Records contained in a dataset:
· · · · · · ·
Lemma env_runs op stage source destination image (container : Container) :
  let desired := migration_pod op (new_meta "" "" ∅) stage source destination image in
  (∀ spec d, po_spec desired = Some spec → ps_containers spec = [d] →
     ct_image container = ct_image d ∧ ct_command container = ct_command d ∧ ct_args container = ct_args d ∧ ct_env container = ct_env d) →
  ct_env_from container = None → runs_stage op stage destination image container.
Proof.
  intros desired Hsame Hfrom. destruct (Hsame _ _ eq_refl eq_refl) as (Himage & Hcommand & Hargs & Henv).
  unfold runs_stage. rewrite Himage, Hcommand, Hargs, Henv. do 4 (split; [done|]).
  eexists. split; [reflexivity|]. split_and!.
  - intros e. rewrite !elem_of_cons, elem_of_nil. intros [->|[->|[->|[]]]]; done.
  - right. by left.
  - intros d ->. left.
Qed.

(** What passes the check is as confined as what was asked for. *)
Lemma valid_helper_confined pod op meta stage source destination image :
  validate_helper_spec pod (migration_pod op meta stage source destination image) = Ok () → confined op stage source destination image pod.
Proof.
  unfold validate_helper_spec. destruct (po_spec pod) as [spec|] eqn:Hs; [|done]. cbn [ok_or mbind result_bind migration_pod po_spec].
  destruct (ps_containers spec) as [|container [|]] eqn:Hc; [done| |done].
  intros Hv. apply bind_Ok in Hv as ([] & Hpod%ensure_Ok & Hcont). cbn [ps_containers] in Hcont. apply ensure_Ok in Hcont.
  repeat match goal with Hand : _ && _ = true |- _ => apply andb_true_iff in Hand as [Hand ?] end.
  repeat match goal with Hb : bool_decide _ = true |- _ => apply bool_decide_eq_true in Hb | Hb : negb _ = true |- _ => apply negb_true_iff in Hb end.
  exists spec, container. split_and!; try done; [by apply no_items_default..| | |].
  - exists helper_security. by split_and!.
  - eapply (env_runs op stage source); [|by destruct (ct_env_from container)]. by intros ? ? [= <-] [= <-].
  - intros v m. match goal with Hvol : ps_volumes spec = _ |- _ => rewrite Hvol end. cbn. apply helper_volumes_confined.
Qed.

Lemma migration_pod_confined op meta stage source destination image :
  has_owner meta = false → confined op stage source destination image (migration_pod op meta stage source destination image).
Proof.
  intros Ho. apply (valid_helper_confined _ op meta). unfold validate_helper_spec. cbn. rewrite Ho. cbn. by rewrite !bool_decide_eq_true_2.
Qed.

Lemma policy_shuts_off op policy : validate_helper_policy policy (op_id op) = Ok () → shuts_off op policy.
Proof.
  unfold validate_helper_policy. intros (spec & Hs%ok_or_Ok & E)%bind_Ok. apply bind_Ok in E as (selector & Hsel%ok_or_Ok & E%ensure_Ok).
  repeat match goal with Hand : _ && _ = true |- _ => apply andb_true_iff in Hand as [Hand ?] end.
  exists spec, selector. split_and!; try done; [by apply bool_decide_eq_true in E|by apply no_items_default..|].
  intros t. match goal with Hb : bool_decide _ = true |- _ => apply bool_decide_eq_true in Hb; rename Hb into Ht end.
  rewrite <-(elem_of_list_to_set (C := gset string)), Ht. set_solver.
Qed.

Lemma isolated_mono op past past' : isolated op past → past ⊆ past' → isolated op past'.
Proof.
  intros (policy & Hv & Ha) Hs. exists policy. split; [done|]. destruct Ha as [Ha|[created Ha]]; [left|right; exists created]; by eapply Answered_mono.
Qed.
Lemma destination_checked_mono w volume stage bound past past' :
  destination_checked w volume stage bound past → past ⊆ past' → destination_checked w volume stage bound past'.
Proof. intros Hd Hs d Hdest Hstage. by eapply checked_claim_mono; [apply Hd|]. Qed.

Lemma helper_policy_valid labels op : shuts_off op (helper_policy labels (op_id op)).
Proof.
  apply policy_shuts_off.
  unfold validate_helper_policy, helper_policy. cbn [np_spec ok_or mbind result_bind np_pod_selector]. apply ensure_Ok. cbn.
  rewrite !bool_decide_true; [done|set_solver|done].
Qed.

Section Helpers.
Context (w : Workspace) (op : StorageShrinkOperation) (role : string) (stage : ShrinkPodStage).
Abbreviation P := (writes (helps w op role stage)).
Abbreviation volume := (volume_of op role).

(** The check of the destination before and after. *)
Lemma destination_wp bound past (Q : list Event → () → Prop) :
  (∀ past', past ⊆ past' → destination_checked w volume stage bound past' → Q past' ()) →
  cwp P (match sv_destination volume with
         | Some destination => if is_preflight stage then mret () else _ ← shrink_claim c w destination bound; mret ()
         | None => mret ()
         end) past Q.
Proof.
  intros HQ. destruct (sv_destination volume) as [d|] eqn:Hd; [|cm_step; apply HQ; [done|]; intros d; by rewrite Hd].
  destruct (is_preflight stage) eqn:Hp; [cm_step; apply HQ; [done|]; intros d' _ Hne; by destruct stage|].
  apply cwp_bind, shrink_claim_checked; [apply _|]. intros claim past' Hs Hc. cm_step. apply HQ; [done|].
  intros d' Hd' _. rewrite Hd in Hd'. by injection Hd' as <-.
Qed.
(* ===== verification/ClusterLifecycle.v ===== *)
(** * A workspace in the cluster: ownership, observation, deletion and recovery
    ([src/kubernetes/ownership.rs], [client.rs], [client_delete.rs],
    [client_scratch_recovery.rs], [client_home_volume.rs])

    The methods of [KubernetesCoordinator] that the reconciler calls to see whether
    a workspace runs, to delete everything that belongs to it and to replace a Pod
    that waits for a scratch volume in vain, as programs over the Kubernetes API.
    Errors are the texts a job handler sees. A schedule says in which order the
    requests of two methods that run at once are made.

    The theorems hold for any server and any schedule: only objects with the labels
    of installation and workspace are deleted, by their UID; claims only when no Pod
    can use them, and never one the workspace is bound to by its record; a deletion
    is confirmed only when everything was seen to be absent. *)
From stdpp Require Import pretty.
From S2P Require Import Prelude Text Json Quota Templates Workspaces Errors ShrinkOperation Quantity Database Reconcile Names WorkspaceResponse WorkloadApply KubeApi ShrinkCluster.

(** ** Ownership *)
Inductive OwnershipError :=
  | MissingLabels
  | LabelMismatch (key expected : string) (actual : option string).
(** Its [Display], generated by [thiserror]. *)
Class OwnershipErrorText := ownership_error_to_string : OwnershipError → string.

Definition check_label (labels : gmap string string) (key expected : string) : result OwnershipError () :=
  if bool_decide (labels !! key = Some expected) then Ok () else Err (LabelMismatch key expected (labels !! key)).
· · · · · · ·
__Exercise prompt__: Your answer must be the number of lines above that contain the word "goal", stated alone.

__Exercise response__: 5